In 1952, Robertson [3] made a movie about a two-year-old girl who had been hospitalized alone. In the following year, Robertson, together with Bowlby [4] wrote that hospitalization creates fear and anxiety both in children and in parents. These Authors worked a great deal in favor of families and of children living in institutions. Several studies were carried out with Melanie Klein [5], and Anna Freud [6]. They demonstrated the value and need for affective continuity in the general care of the child. The evident benefits led to important results in Children’s Hospitals and Pediatric Departments, first in England and soon afterwards in other countries.

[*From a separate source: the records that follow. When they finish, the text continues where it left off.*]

Lemma body_no_ready amb o : is_ready_step o = false → preserves no_new_ready (body amb o).
Proof.
  intros Ho. destruct (bool_decide ("sandbox_instances" ∈ footprint o)) eqn:E.
  - destruct o; try discriminate Ho; try (vm_compute in E; discriminate E); cbn [body]; unfold drop_result.
    all: unfold create_sandbox, current_sandbox_id, begin_sandbox_preparation, begin_sandbox_release,
      complete_sandbox_release, fail_sandbox, update_sandbox_presence, transition_presence, step_from,
      sandbox_phase_at, sandbox_transition, sandbox_in_transaction.
    all: solve_preserves; first [apply insert_sandbox_no_ready | by apply update_sandbox_no_ready].
  - intros w u w' Hx. apply body_footprint in Hx. apply no_new_ready_same.
    apply (Hx "sandbox_instances"). by eapply bool_decide_eq_false_1.
Qed.

Lemma serve_no_ready q conn :
  is_ready_step (rq_operation q) = false → no_new_ready (conn_db conn) (conn_db (serve q conn).2).
Proof.
  intros Ho. apply serve_preserves; [apply _|by apply body_no_ready|]. intros v w r w' Hx.
  apply journal_tail_touches in Hx. apply no_new_ready_same. by apply (Hx "sandbox_instances"); elem.
Qed.

Section Provisioning.
Variable slots : nat → Slot.
Hypothesis others_never : ∀ i q, q ∈ slot_before (slots i) → is_ready_step (rq_operation q) = false.

Lemma read_no_ready {A} (q : Ambient → Database → Result A StoreError) :
  keeps (on_db no_new_ready) (eng_read slots q).
Proof. apply eng_read_on_db; [apply _|]. intros i r conn Hr. by apply serve_no_ready, (others_never i). Qed.

Lemma command_no_ready {A} c (m : Ambient → Tx A) o :
  plain_write o = false → is_ready_step o = false → (∀ amb, body amb o = drop_result (m amb)) →
  keeps (on_db no_new_ready) (eng_command slots c m).
Proof.
  intros Hp Ho Hb. apply (eng_command_on_db _ _) with (o := o); [|done|done|].
  - intros i q conn Hq. by apply serve_no_ready, (others_never i).
  - intros q conn _ E. apply serve_no_ready. by rewrite E.
Qed.

Lemma create_no_ready c id b :
  keeps (on_db no_new_ready) (eng_command slots c (fun amb => create_sandbox MIGRATIONS amb id b)).
Proof. by apply (command_no_ready _ _ (OpCreateSandbox id b)). Qed.

Lemma begin_no_ready c id n :
  keeps (on_db no_new_ready) (eng_command slots c (fun _ => begin_sandbox_preparation MIGRATIONS id n)).
Proof. by apply (command_no_ready _ _ (OpPrepareSandbox id n)). Qed.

They described three phases related to the reactions of young children when left alone. At the beginning, the child shows protest anxious and shocked by the absence of the mother, he/she expresses anger by refusing treatment and food. The second phase is despair when the child has lost hope of his mother returning, the result is to withdraw into him/herself. The third phase is denial/detachment. Following the publication of these documents, movies and research, mothers were finally allowed to stay with their sick child at all times in most countries around the world. Their important articles, dialogues, and lectures are still topics of discussion in the international literature [7-11].

In our Children’s Hospital as of 1970, each child is hospitalized with his/her mother or a family member. Management of difficulties became routine, and soon it was easy to see safe and serene families facing the new experience of hospitalization. This, however, required a great deal of patience. Physicians and all the staff members were able to establish a relationship of mutual trust with the mothers. This was necessary to achieve the therapeutic alliance which is essential in order to obtain the best results in the treatment of young patients. Life together with the children's families has changed the behavior of doctors, nurses, school teachers, dietitians and volunteers. Discussions, doubts and examinations about the various therapeutic options were very useful in an appropriate, scientifically prepared environment. Nowadays, a Department of Pediatrics without the mothers and families of in-patient children would be unthinkable.

A few years ago, our Department started holding a monthly series of group discussions involving the whole medical team of attending physicians, nurses and other health care personnel. These meetings were not carried out with scientific objectives in mind, but were held for the purpose of staff training, control of burn-out, discussion of selected cases, and empirical evaluation of the results. The details of these group discussions are the object of this article, which considers the viewpoints of the mothers and families (both Italian and immigrant), of the physicians, nurses and educators, and of the sick children themselves through their drawings.

The main achievement was to see the children and their families serenely and safely face the sad experience of hospitalization. The presence and role of mothers inside the hospital often required a great deal of patience. Physicians and staff were able to establish a relationship of mutual trust with the mothers that is needed in order to achieve a therapeutic alliance, and which is essential when attempting to reach the best results in the treatment of children. Life together has improved the behavior of doctors, nurses, school teachers, dietitians and volunteers. Discussion and examination of, and doubts about, the various therapeutic options were very useful in an appropriate, scientifically prepared environment. Nowadays, a Department of Pediatrics without the presence of the mothers and families of in-patient children would be unthinkable.